Abstract Panel


Authors Information
SequenceTypeName TitleFirst NameLast NameDepartmentInstitute / Affiliation
1 Author Mr. EP Sarfras Humanities and Social Sciences IIT Gandhinagar
Abstract Information
TrackID
:
IUAES23_ABS_Q9027
Abstract Theme
:
P037 - The silence of the margins: towards a subaltern epistemology
Abstract Title
:
Experience, space and everyday lives: Muslim Youth in Delhi
Short Abstract
:
This paper will explore the lives of the young Muslims in Jamia Nagar, a segregated neighborhood in Delhi, and see how they make sense of their lived space through their experiences and everyday practices. Most of the previous studies on Muslims in Indian cities have explored the aspects of inequality and violence faced by these marginal spaces. I will propose to focus more on what the people living on the margins have to speak of.
Long Abstract
:

This paper will explore the lives of the young Muslims in Jamia Nagar, a segregated neighborhood in New Delhi, and see how they make sense of their lived space through their experiences and everyday life practices. With the help of ethnographic observation and ethnographic interviews and drawing inferences from the theories of space and experience by Setha Low, Gopal Guru, and Sundar Sarukkai, this paper will trace out how the Muslim youth experiences their sense of belongingness in their lived space and how they utilize their limited space to achieve their desires and aspirations while living in a rapidly globalizing life world.
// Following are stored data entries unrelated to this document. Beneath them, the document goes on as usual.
(* ===== verification/Admin.v ===== *)
(** * api/admin.go: the read-only management API

    The handlers read the store and the log queries, which are arguments, and
    write a view of what they find; [encode] is [json.Encoder] on such a view,
    [encodeLog] on one entry of an export ([None] when it or the write fails).
    [query] is [r.URL.Query().Get], [parseTime] is [time.Parse(time.RFC3339, _)].
    The queries themselves are those of [LogStore]. *)
From S2P Require Import Prelude GoStd GoFloat GoTime GoJson Domain GoHttp AsyncLog LogStore Middleware.

Module Admin.

Definition intQuery (s : string) (def : Z) : Z :=
  if bool_decide (s = "") then def
  else match Atoi s with
       | (v, None) => if v <? 1 then def else v
       | (_, Some _) => def
       end.

Section admin.
Context (parseTime : string → option Z).

Definition timeQuery (v : string) : option Z := if bool_decide (v = "") then None else parseTime v.

Definition parseLogFilter (query : string → string) : LogFilter :=
  {| lf_APIKeyID := query "api_key_id"; lf_ModelAlias := query "model";
     lf_NodeID := query "node_id"; lf_SessionID := query "session_id";
     lf_StatusCode := intQuery (query "status_code") 0;
     lf_ErrorOnly := bool_decide (query "error_only" = "true") || bool_decide (query "error_only" = "1");
     lf_Keyword := query "keyword";
     lf_StartTime := timeQuery (query "start"); lf_EndTime := timeQuery (query "end");
     lf_Page := intQuery (query "page") 1; lf_PageSize := intQuery (query "page_size") 20 |}.

(** [k[len(k)-4:]]. *)
Definition last4 (k : string) : string := strdrop (String.length k - 4) k.

Definition maskKey (k : string) : string :=
  if 7 <? Z.of_nat (String.length k) then strtake 3 k +:+ "***" +:+ last4 k else "****".

Definition withKey (k : string) (key : APIKey) : APIKey :=
  {| key_ID := key_ID key; key_Key := k; key_Name := key_Name key; key_Enabled := key_Enabled key;
     key_TPM := key_TPM key; key_RPM := key_RPM key; key_AllowModels := key_AllowModels key;
     key_CreatedAt := key_CreatedAt key; key_ExpiresAt := key_ExpiresAt key |}.

(** ** The handlers *)

(** What a response shows. *)
Inductive view :=
| VNodes (nodes : list ModelNode)
| VNode (node : ModelNode)
| VKeys (keys : list APIKey)
| VLogs (total page : Z) (data : list RequestLog)
| VDetail (d : DetailLog)
| VStats (s : LogStats) (activeNodes totalNodes activeKeys totalKeys : Z)
| VSeries (series : list TimeSeriesPoint)
| VTop (top : list TopEntity).

Context (encode : view → string) (encodeLog : RequestLog → option string).
Context {W : Type} `{Writer W}.

Definition reply (w : W) (r : result error view) : W :=
  match r with
  | Ok v => Api.writeJSON w 200 (encode v)
  | Err e => Api.writeError w 500 (err_Msg e)
  end.

Definition getOnly (method : string) (w : W) (k : W) : W :=
  if bool_decide (method = "GET") then k else Api.writeError w 405 "method not allowed".

Definition nodes (ListNodes : result error (list ModelNode)) (method : string) (w : W) : W :=
  getOnly method w (reply w (match ListNodes with Ok ns => Ok (VNodes ns) | Err e => Err e end)).

Definition nodeByID (GetNode : string → result error (option ModelNode)) (method path : string)
    (w : W) : W :=
  getOnly method w
    (let id := TrimPrefix path "/admin/nodes/" in
     if bool_decide (id = "") then Api.writeError w 400 "missing node id"
     else match GetNode id with
          | Err e => Api.writeError w 500 (err_Msg e)
          | Ok None => Api.writeError w 404 "node not found"
          | Ok (Some n) => Api.writeJSON w 200 (encode (VNode n))
          end).

Definition keys (ListAPIKeys : result error (list APIKey)) (method : string) (w : W) : W :=
  getOnly method w
    (reply w (match ListAPIKeys with
              | Ok ks => Ok (VKeys ((λ k, withKey (maskKey (key_Key k)) k) <$> ks))
              | Err e => Err e
              end)).

Definition logs (QueryLogs : LogFilter → result error (list RequestLog * Z)) (method : string)
    (query : string → string) (w : W) : W :=
  getOnly method w
    (let filter := parseLogFilter query in
     reply w (match QueryLogs filter with
              | Ok (data, total) => Ok (VLogs total (lf_Page filter) data)
              | Err e => Err e
              end)).

Definition logDetail (GetDetail : string → result error (option DetailLog)) (method path : string)
    (w : W) : W :=
  getOnly method w
    (let traceID := TrimPrefix path "/admin/logs/" in
     if bool_decide (traceID = "") then Api.writeError w 400 "missing trace id"
     else match GetDetail traceID with
          | Err e => Api.writeError w 500 (err_Msg e)
          | Ok None => Api.writeError w 404 "detail not found"
          | Ok (Some d) => Api.writeJSON w 200 (encode (VDetail d))
          end).

(** The loop of the export: it returns at the first failure. *)
Fixpoint exportLoop (logs : list RequestLog) (w : W) : W :=
  match logs with
  | [] => w
  | log :: logs =>
      match encodeLog log with
      | None => w
      | Some line =>
          match wWrite line w with
          | (w, Some _) => w
          | (w, None) => exportLoop logs w
          end
      end
  end.

Definition logExport (ExportLogs : LogFilter → result error (list RequestLog)) (method : string)
    (query : string → string) (w : W) : W :=
  getOnly method w
    (match ExportLogs (parseLogFilter query) with
     | Err e => Api.writeError w 500 (err_Msg e)
     | Ok logs =>
         let h := hdrSet "Content-Type" "application/x-jsonlines" (wHeader w) in
         let h := hdrSet "Content-Disposition" "attachment; filename=logs_export.jsonl" h in
         exportLoop logs (wSetHeader h w)
     end).

Definition statsTimeSeries (StatsTimeSeries : LogFilter → string → result error (list TimeSeriesPoint))
    (method : string) (query : string → string) (w : W) : W :=
  getOnly method w
    (let granularity := if bool_decide (query "granularity" = "") then "day" else query "granularity" in
     reply w (match StatsTimeSeries (parseLogFilter query) granularity with
              | Ok series => Ok (VSeries series) | Err e => Err e end)).

Definition statsTop (StatsTop : LogFilter → string → Z → result error (list TopEntity))
    (method : string) (query : string → string) (w : W) : W :=
  getOnly method w
    (let groupBy := if bool_decide (query "group_by" = "") then "model_alias" else query "group_by" in
     let limit := intQuery (query "limit") 10 in
     reply w (match StatsTop (parseLogFilter query) groupBy limit with
              | Ok top => Ok (VTop top) | Err e => Err e end)).

(** The start of the day (UTC) of an instant. *)
Definition startOfDay (now : Z) : Z := now - now mod (86400 * Second).

Definition stats (now : Z) (Stats : LogFilter → result error LogStats)
    (ListNodes : result error (list ModelNode)) (ListAPIKeys : result error (list APIKey))
    (method : string) (query : string → string) (w : W) : W :=
  getOnly method w
    (let f := parseLogFilter query in
     let f := match lf_StartTime f with
              | Some _ => f
              | None =>
                  {| lf_APIKeyID := lf_APIKeyID f; lf_ModelAlias := lf_ModelAlias f;
                     lf_NodeID := lf_NodeID f; lf_SessionID := lf_SessionID f;
                     lf_StatusCode := lf_StatusCode f; lf_ErrorOnly := lf_ErrorOnly f;
                     lf_Keyword := lf_Keyword f; lf_StartTime := Some (startOfDay now);
                     lf_EndTime := lf_EndTime f; lf_Page := lf_Page f; lf_PageSize := lf_PageSize f |}
              end in
     reply w (match Stats f with
              | Err e => Err e
              | Ok s =>
                  let ns := match ListNodes with Ok ns => ns | Err _ => [] end in
                  let ks := match ListAPIKeys with Ok ks => ks | Err _ => [] end in
                  Ok (VStats s (countb node_Enabled ns) (Z.of_nat (length ns))
                        (countb key_Enabled ks) (Z.of_nat (length ks)))
              end)).

(** ** Properties *)

Lemma intQuery_spec s def : 1 ≤ def → 1 ≤ intQuery s def ≤ Z.max def (2 ^ 63 - 1).
Proof.
  intros Hd. unfold intQuery. case_bool_decide; [lia|].
  destruct (Atoi s) as [v [e|]] eqn:E; [lia|]. destruct (Z.ltb_spec v 1); [lia|].
  pose proof (ParseInt_range s) as Hr. unfold Atoi in E.
  rewrite E in Hr. unfold in_int64 in Hr. simpl in Hr. lia.
Qed.

(** Same visible part: both long, same first three and last four characters, or
    both short. *)
Definition same_visible (k k' : string) : Prop :=
  (7 < Z.of_nat (String.length k) ∧ 7 < Z.of_nat (String.length k') ∧
   strtake 3 k = strtake 3 k' ∧ last4 k = last4 k') ∨
  (Z.of_nat (String.length k) ≤ 7 ∧ Z.of_nat (String.length k') ≤ 7).

Lemma maskKey_hides k k' : same_visible k k' → maskKey k = maskKey k'.
Proof.
  unfold maskKey. intros [(H1 & H2 & -> & ->)|[H1 H2]].
  - by rewrite !(proj2 (Z.ltb_lt 7 _)) by done.
  - by rewrite !(proj2 (Z.ltb_ge 7 _)) by done.
Qed.

(** The key listing keeps secrets: two stores whose keys agree on
    everything but the characters between the third and the last four of each
    key (or the whole of a key of at most seven characters) give the same
    response. *)
Theorem keys_masked (ks ks' : list APIKey) (method : string) (w : W) :
  Forall2 (λ k k', withKey "" k = withKey "" k' ∧ same_visible (key_Key k) (key_Key k')) ks ks' →
  keys (Ok ks) method w = keys (Ok ks') method w.
Proof.
  intros Hf. unfold keys, getOnly. case_bool_decide; [|done]. simpl. do 3 f_equal.
  induction Hf as [|k k' ks ks' [Hk Hv] _ IH]; [done|]. simpl. f_equal; [|done].
  rewrite (maskKey_hides _ _ Hv). unfold withKey in *. by simplify_eq/=; congruence.
Qed.

End admin.

(** Whatever the query says, the page and the page size of a parsed filter are
    at least 1 and fit in 64 bits, and so does the limit of the listing. *)
Lemma page_bounds (parseTime : string → option Z) (query : string → string) :
  let f := parseLogFilter parseTime query in
  1 ≤ lf_Page f < 2 ^ 63 ∧ (LogStore.pageBounds f).1 = lf_PageSize f ∧ 1 ≤ lf_PageSize f < 2 ^ 63.
Proof.
  unfold LogStore.pageBounds. simpl.
  pose proof (intQuery_spec (query "page") 1 ltac:(lia)) as Hp.
  pose proof (intQuery_spec (query "page_size") 20 ltac:(lia)) as Hs.
  rewrite (Z.max_r 1 (2 ^ 63 - 1)) in Hp by lia. rewrite (Z.max_r 20 (2 ^ 63 - 1)) in Hs by lia.
  rewrite !(proj2 (Z.ltb_ge _ 1)) by lia. lia.
Qed.

(** ** Witness *)

Definition demo_key (k : string) : APIKey :=
  {| key_ID := "1"; key_Key := k; key_Name := "n"; key_Enabled := true; key_TPM := 0; key_RPM := 0;
     key_AllowModels := []; key_CreatedAt := 0; key_ExpiresAt := None |}.

Lemma keys_masked_witness :
  maskKey "pk-SECRET1234" = "pk-***1234" ∧
  keys (λ _, "") (Ok [demo_key "pk-SECRET1234"]) "GET" newRW =
  keys (λ _, "") (Ok [demo_key "pk-hidden1234"]) "GET" newRW.
Proof.
  split; [vm_compute; reflexivity|]. apply (keys_masked (λ _, "")).
  constructor; [|constructor]. split; [reflexivity|]. left. simpl. split_and!; try lia; reflexivity.
Defined.

End Admin.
The paper discusses the idea of belongingness of the young people in their neighborhood through their everyday life practices informed by their senses. The paper frames the social and subjective construction of belonging in observable everyday adaptations in job security, lodging, culinary, dressing, and eating habits of the younger residents. The glocalised manifestation of their choices discloses the influence of the neo-liberal market economy and attests to the making of a very particular niche, even within the periphery. Most of the previous studies about Muslims in Indian cities have been explored from a perspective of the creation of marginal neighborhoods due to various historical, political, and socio-economic factors. Studies on marginal spaces like Jamia Nagar have not focused on the perspectives of the people and their experiences of their lived space. They have instead centralized inequality and the various forms of violence Indian-Muslims are subjected to. By trying to understand the nuances happening inside a Muslim neighborhood, this paper will propose or highlight the importance of knowing what the people living in the margins have to speak about them.